InterStim spinal implant placement. This two-part procedure is for patients with fecal incontinence who have failed to respond to conservative therapy. The initial test involves a micro-wire placement in the sacral nerve spaces and is performed by gastroenterologists to see if the patient is a good candidate for a final implant placement. If so, a surgeon next performs a spinal generator placement.

The procedure is 30 to 60 minutes, and its CPT code (64561) generates close to $5,000 by Medicare for the bilateral wire placement. Supply costs are minimal — about $250 — and takes about 45 minutes. Compare this to a time-consuming, staff-intensive one-level outpatient spinal fusion, which will bring you only $1,000 to $2,000 more and take up a half-day of your ASC’s time. 

Endoscopic therapy for gastroesophageal reflux disease (GERD). These procedures never really took off due to a lack of insurance acceptance but are making a resurgence. The Stretta procedure is one of the most well-known and this cash procedure can generate $3,000 to $4,000 net profit per patient. Other endoscopic gastro-surgical procedures for acid reflux and weight loss are also on the horizon and are the next frontier in GI.

Where to start 

I’ll offer three suggestions on how to expand your GI service line: 

First, cast a wide net when looking for providers and patients. Looking beyond your immediate neighborhood can net you both. You don’t need to stick to your local health system when looking for surgeons or stay within your immediate zip code while seeking out patients. 

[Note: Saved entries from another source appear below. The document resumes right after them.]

(* ===== verification/AttachmentCommands.v ===== *)
(** * AttachmentCommands: opening, saving and retrying attachments

    [crates/core/src/daemon/dispatch.rs]: [decrypt_attachment_to],
    [open_attachment_cmd], [save_attachment_cmd], [attachment_available_cmd],
    [attachment_status_cmd] and [retry_attachment_cmd]; and the hourly janitor of
    [daemon/attachment_janitor.rs].  What the operating system refuses, the times
    of directories and their listing are arguments. *)

From S2P Require Import Prelude Text Hex Framing CoreErrors Sql MailboxProtocol Identity Contacts Messages Receiver Attachments AttachmentRepo.
From S2P Require Import ChunkTransfer Mls Invites FirstContact Mailboxes Api Daemon ContactCommands Inbound.

(** A code point in UTF-8. *)
Definition utf8_char (c : Z) : list Z :=
  if decide (c < 128) then [c]
  else if decide (c < 2048) then [192 + c / 64; 128 + c mod 64]
  else if decide (c < 65536) then [224 + c / 4096; 128 + (c / 64) mod 64; 128 + c mod 64]
  else [240 + c / 262144; 128 + (c / 4096) mod 64; 128 + (c / 64) mod 64; 128 + c mod 64].
Definition utf8_string (cs : list Z) : string :=
  String.string_of_list_byte (byte_of_Z <$> concat (utf8_char <$> cs)).

(** Files by path. *)
Abbreviation out_files := (gmap string bytes).

Section attachment_commands.
Context {sha : Sha256} {crypto : AttachmentCrypto}.
Context {ser_man : Serialize AttachmentManifest} {de_man : Deserialize AttachmentManifest}.

Definition not_found_att : handler_failure := bad_argument "attachment not found".
(* ===== verification/UiProps.v ===== *)
(** * UiProps: what the conversation view shows

    Over every interleaving of what the user does, what the daemon reports and the
    replies to pending requests: only messages of the open conversation are shown, and a
    closed one stays closed.  Paging back with the daemon's own handler shows the whole
    conversation.  Two races that do go wrong. *)

From S2P Require Import Prelude Text Framing SimpleCodec CoreErrors Sql MailboxProtocol Identity Contacts Messages Api Daemon HistoryCommands Ui.

(** ** Everything that happens *)

Inductive input : Type :=
| I_Open (contact : PublicKey) (last_read : option Z)
| I_Close
| I_Older
| I_Send (contact : PublicKey) (body tempId : string)
| I_SendFile (contact : PublicKey) (path filename : string) (size : Z) (tempId : string)
| I_Bottom (row_id : Z)
| I_Timer
| I_Dismiss (message_id : bytes)
| I_Received (record : MessageRecord)
| I_Status (message_id : bytes) (status : DeliveryStatus)
| I_Removed (contact : bytes)
| I_Reply (i : nat) (r : reply).

Definition react (i : input) (now_ms : Z) : ui → ui :=
  match i with
  | I_Open c last_read => openConversationFromSummary c last_read
  | I_Close => closeConversation
  | I_Older => loadOlder
  | I_Send c body tempId => send c body tempId now_ms
  | I_SendFile c path filename size tempId => sendFile c path filename size tempId now_ms
  | I_Bottom row => markReadIfAtBottom row
  | I_Timer => mark_read_timer
  | I_Dismiss id => dismiss id
  | I_Received r => appendMessage r
  | I_Status id s => with_delivery (recordDeliveryStatus (hex16ToString id) s)
  | I_Removed c => contact_removed c
  | I_Reply n r => resume n r now_ms
  end.

(** The daemon answers with records of the contact asked for. *)
Definition reply_fits (t : task) (r : reply) : Prop :=
  match t, r with
  | (T_Open _ c _ | T_Older c), R_Ok (Res_MessagesPage rs _) => Forall (λ r, rec_contact r = pk_bytes c) rs
  | T_Send c _, R_Ok (Res_MessageSent _ _ (Some r)) => rec_contact r = pk_bytes c
  | _, _ => True
  end.
Definition input_fits (i : input) (u : ui) : Prop :=
  match i with I_Reply n r => ∀ t, u_tasks u !! n = Some t → reply_fits t r | _ => True end.

Definition ui_step (u u' : ui) : Prop := ∃ i now, input_fits i u ∧ u' = react i now u.
(** A step in which no conversation is opened. *)
Definition idle_step (u u' : ui) : Prop :=
  ∃ i now, input_fits i u ∧ (∀ c last_read, i ≠ I_Open c last_read) ∧ u' = react i now u.

(** ** Only the open conversation is shown *)

Definition belongs (s : ConversationState) : Prop :=
  Forall (λ m, Some (rec_contact (sh_record m)) = pk_bytes <$> cv_contact s) (cv_messages s).
(** No pending load is newer than the last selection. *)
Definition tokens_upto (n : nat) (u : ui) : Prop := ∀ i tok c l, u_tasks u !! i = Some (T_Open tok c l) → (tok ≤ n)%nat.

Lemma belongs_none s : cv_contact s = None → belongs s → cv_messages s = [].
Proof. intros Hc H. unfold belongs in H. rewrite Hc in H. by destruct H. Qed.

Two, think beyond the box. If you can’t find new specialists, encourage the physicians who perform EGDs and colonoscopies at your facility to attend seminars and take educational courses to allow them to do some of these additional procedures, such as the gastric balloon procedure. 

Finally, adopt a creative and entrepreneurial mindset. This can be difficult in health care, because you can make money even when you remain stuck in the same lane your entire career. Realize there’s much more out there if you broaden your horizons. This isn’t experimental surgery, after all. They’re all established and approved procedures with rock-solid indications. The sky’s the limit once you start thinking along these lines.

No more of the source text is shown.